As soon as more developers read my post, more sparkles came out from the fire: true classical inheritance simulation via missed methods in the chain, exception during methods execution that could trap the temporary injected parent, and other interesting stuff again.
At the end of all these tests, benchmark, and libraries evaluation, I decided to step backward about my proposal, making things simple, logic, and extremely fast (as much as possible).
My Conclusions
- if we inject a parent, we have to change and/or wrap the original method, adding noise in the execution and inevitably more operations to perform (read: less performances)
- for each inherited metod, even if it is the same of the parent one, we need to add functions and code which means more RAM and less portability
- more we over-mess the simple JavaScript inheritance stack, less control we'll have for debugging and maintenance
- using strategies like the one adopted from the YUI library could only add confusion because if we put the instance in a parent method, the super one or the super.super.super (and go on), its parent will be still the original one and if we call this.superclass in the wrong context, results will be always unpredictable for that method (unless we did not write down every specific case, if the instanceof A called that method ... if the instanceof B called that method, etc etc)
Accordingly, the fact we are all lazy developers should not mean we can loose performances, use more RAM, make things more complicated than we need, specially in this Web era where devices with limitations could use our code without problems (iPhone) but only if performances are reasonable and downloaded code size is, again, reasonable.

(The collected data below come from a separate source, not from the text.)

(** An input that [Input::new] returns has revisions of its own with
    strictly increasing numbers and distinct identities, and its active index
    points at the revision that was declared active. *)
Theorem Input_new_wf id source_id name d m active rs input :
  Input_new id source_id name d m active rs = Ok input →
  Forall (λ r, r_input_id r = id) (i_profile_revisions input) ∧
  StronglySorted Z.lt (r_revision <$> i_profile_revisions input) ∧
  NoDup (r_id <$> i_profile_revisions input) ∧
  ∃ r, active_profile_revision input = Some r ∧ r_id r = active.
Proof.
  unfold Input_new. destruct rs as [|r0 rs']; [done|]. remember (r0 :: rs') as rs.
  intros H. apply bind_Ok in H as (o & Hscan & H). apply bind_Ok in H as (i & Ho & [= <-]).
  apply ok_or_Ok in Ho as ->. apply scan_revisions_Ok in Hscan as (H1 & H2 & _ & H4 & _ & H6).
  split_and!; try done. destruct H6 as [|(k & r & Hk & Hr & [= ->])]; [done|].
  exists r. done.
Qed.

Definition sample_revision : IngestionProfileRevision :=
  {| r_id := 20; r_input_id := 10; r_revision := 1; r_target_schema_id := 1;
     r_declaration_digest := []; r_materialized_digest := [];
     r_profile := {| p_maximum_record_bytes := 1024;
       p_event_time := {| et_json_pointer := ["time"%string]; et_format := Rfc3339 |};
       p_mappings := [ {| m_target_field_id := 100; m_json_pointer := ["status"%string] |} ] |} |}.

Definition sample_input : Input :=
  {| i_id := 10; i_source_id := 2; i_name := "edge"; i_declaration_digest := [];
     i_materialized_digest := []; i_profile_revisions := [sample_revision];
     i_active_profile_revision_index := 0 |}.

The new best option to use a parent method
Following the test proposed in the old post, this is how I can obtain best performances even against classical way to use parent methods:
function WRSub(name, age){
// classical and debug prone parent call (fastest)
WRClass.call(this, name);
this.age = age;
};
wr.extend(WRSub, WRClass, {
// WebReflection parent method call in closure
// faster than runtime method resolution:
// WRClass.prototype.toString.call(this)
toString:(function(toString){
return function(){
return toString.call(this) + ": " + this.age;
}
})(WRClass.prototype.toString)
});
Summary
I love performances, readable code (big lol from kangax? :P), code portability, logic execution, and all we need is already there in the language.We do not need to over mess the inheritance chain, the only thing we need is a god way to extend able to understand if the browser is missing hidden methods (toString, etc) and nothing else.

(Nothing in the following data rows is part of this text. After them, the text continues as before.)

(* ===== verification/SemTyping.v ===== *)
(** * Typing of lowered expressions

    The typing judgement of the intermediate representation and the theorems on
    src/elucid/elucid-language/src/semantic/expression.rs: integer literals are
    accepted exactly when their target type represents them, numeric operands meet
    at their least common widening, constant folding follows three-valued logic and
    checked arithmetic, and every converted expression is well typed. *)

From Stdlib Require Import Floats.SpecFloat.
From S2P Require Import Prelude Core CatalogTypes CatalogModel CatalogSource Syntax Floats IR SemExpression.

Open Scope Z_scope.

(** ** Values of literals *)

(** The range and finiteness invariants of a literal. *)
Definition literal_ok (l : ir.Literal) : Prop :=
  match l with
  | ir.Null _ | ir.Boolean _ | ir.Utf8 _ => True
  | ir.Int32 v => fits I32 v = true
  | ir.Int64 v | ir.Datetime v => fits I64 v = true
  | ir.UInt32 v => fits U32 v = true
  | ir.UInt64 v => fits U64 v = true
  | ir.Float32 x => representable F32 x
  | ir.Float64 x => representable F64 x
  | ir.Eid id => EventId.wf id
  end.

(** The literal stands for the integer [z]. *)
Definition literal_denotes (l : ir.Literal) (z : Z) : Prop :=
  match l with
  | ir.Int32 v | ir.Int64 v | ir.UInt32 v | ir.UInt64 v => v = z
  | ir.Float32 x | ir.Float64 x => denotes x z 0
  | _ => False
  end.

(** [z] has at most [k] significant bits. *)
Definition significant_within (k z : Z) : Prop :=
  ∃ q j, Z.abs z = q * 2 ^ j ∧ 0 ≤ j ∧ 0 ≤ q < 2 ^ k.

(** The integers a logical type represents exactly. *)
Definition represents (t : LogicalType) (z : Z) : Prop :=
  match t with
  | Int32 => int_min I32 ≤ z ≤ int_max I32
  | Int64 => int_min I64 ≤ z ≤ int_max I64
  | UInt32 => int_min U32 ≤ z ≤ int_max U32
  | UInt64 => int_min U64 ≤ z ≤ int_max U64
  | Float32 => significant_within 24 z
  | Float64 => significant_within 53 z
  | _ => False
  end.

Definition is_unsigned (t : LogicalType) : bool :=
  match t with UInt32 | UInt64 => true | _ => false end.

Lemma significant_bits_digits p : significant_bits (Zpos p) = Zpos (digits2_pos p).
Proof.
  change (significant_bits (Zpos p)) with (Z.log2 (Zpos p) + 1).
  destruct (digits2_bounds p) as [Hlo Hhi].
  assert (Z.log2 (Zpos p) = Zpos (digits2_pos p) - 1); [|lia].
  apply Z.log2_unique; [lia|]. split; [done|].
  by replace (Z.succ (Zpos (digits2_pos p) - 1)) with (Zpos (digits2_pos p)) by lia.
Qed.

Lemma trailing_zeros_nonneg p : 0 ≤ trailing_zeros_pos p.
Proof. induction p; simpl; lia. Qed.

Lemma trailing_zeros_divides p : ∃ q, Zpos p = Zpos q * 2 ^ trailing_zeros_pos p.
Proof.
  induction p as [p IH|p [q IH]|]; cbn [trailing_zeros_pos];
    [exists p~1%positive; lia | exists q | exists 1%positive; lia].
  rewrite Pos2Z.inj_xO, Z.pow_add_r by (try done; apply trailing_zeros_nonneg). lia.
Qed.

Once we have this good way to extend a constructor, everything else will be fast, readable, debug prone, and compatible with every possible situation, without breaking our neck to understand why that method in that case behaved differently, or that parent did not change as expected, etc etc ... robust, reliable, and fast code? Forget all these parent/$super/superclass implementations, put what you need in a closure to simplify and speed up the code and that's it, as my new benchmark shows where my clean and simple implementation bites every other library, even the classical full namespace way.

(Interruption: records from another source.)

Definition body_length (b : batch) : Z := Z.of_nat (length (snd b)).
Definition stored_length (b : batch) : Z := body_length b + FRAME_OVERHEAD_BYTES.

Definition header_of (b : batch) : bytes :=
  concat (header_fields (fst b) (stored_length b) (body_length b) (blake3 (snd b))).
Definition footer_of (b : batch) : bytes :=
  blake3 (header_of b ++ snd b) ++ COMMIT_MAGIC ++ be_bytes 8 (stored_length b).
(** The bytes that [write_frame] appends for a batch. *)
Definition frame_of (b : batch) : bytes := header_of b ++ snd b ++ footer_of b.

(** A batch that an append within [limit] can store. *)
Record batch_ok (limit : Z) (b : batch) : Prop := {
  bo_metadata : metadata_ok (fst b);
  bo_limit : body_length b ≤ limit;
  bo_stored : fits U64 (stored_length b) = true;
}.

Lemma length_header_fields m s b d :
  length (concat (header_fields m s b d)) = (116 + length d)%nat.
Proof. unfold header_fields. cbn [concat]. rewrite !length_app, !length_be_bytes. cbn. lia. Qed.

Lemma length_header_of b : length (header_of b) = HEADER_BYTES.
Proof. unfold header_of. rewrite length_header_fields, length_blake3. done. Qed.

Lemma length_footer_of b : length (footer_of b) = FOOTER_BYTES.
Proof. unfold footer_of. by rewrite !length_app, length_blake3, length_be_bytes. Qed.

Lemma length_frame_of b : Z.of_nat (length (frame_of b)) = stored_length b.
Proof.
  unfold frame_of, stored_length, body_length. rewrite !length_app, length_header_of, length_footer_of.
  unfold HEADER_BYTES, FOOTER_BYTES, FRAME_OVERHEAD_BYTES. lia.
Qed.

News about WebReflection Library
I have added a couple of things which are truly common on daily basis development. You can find a list of all JS 1.6 Array methods to use with whatever list you want, DOM Collections included.
wr.Array.forEach.call(document.getElementsByTagName("div"), function(div, i, collection){
div.innerHTML = "I am div " + (i + 1);
});
Those are compatible with ECMAScript specs, native performances for updated browsers, best performances for IE and others.
The wr.Object.forIn is the classical for in loop plus hidden methods in IE, something we can use to extend constructors or to inspect objects.
I am considering to put the hasOwnProperty check by default to loop only properties assigned, and not those inherited, but for extending purpose, we need to loop everything.
setInterval and setTimeout are natives or wrapped to support extra arguments as well.
wr.id is the classic method to generate an expando or a unique id for each call while wr.is is a function with all native checks via Object.prototype.toString.
The purpose of the library is not (yet) to substitute other libraries, it is just about basic things we always need, focused on performances, compatibility, etc.
I'll add more, but so far enjoy the extend, now free of bugs since different, the forIn, the is, the id, and current Array implementations.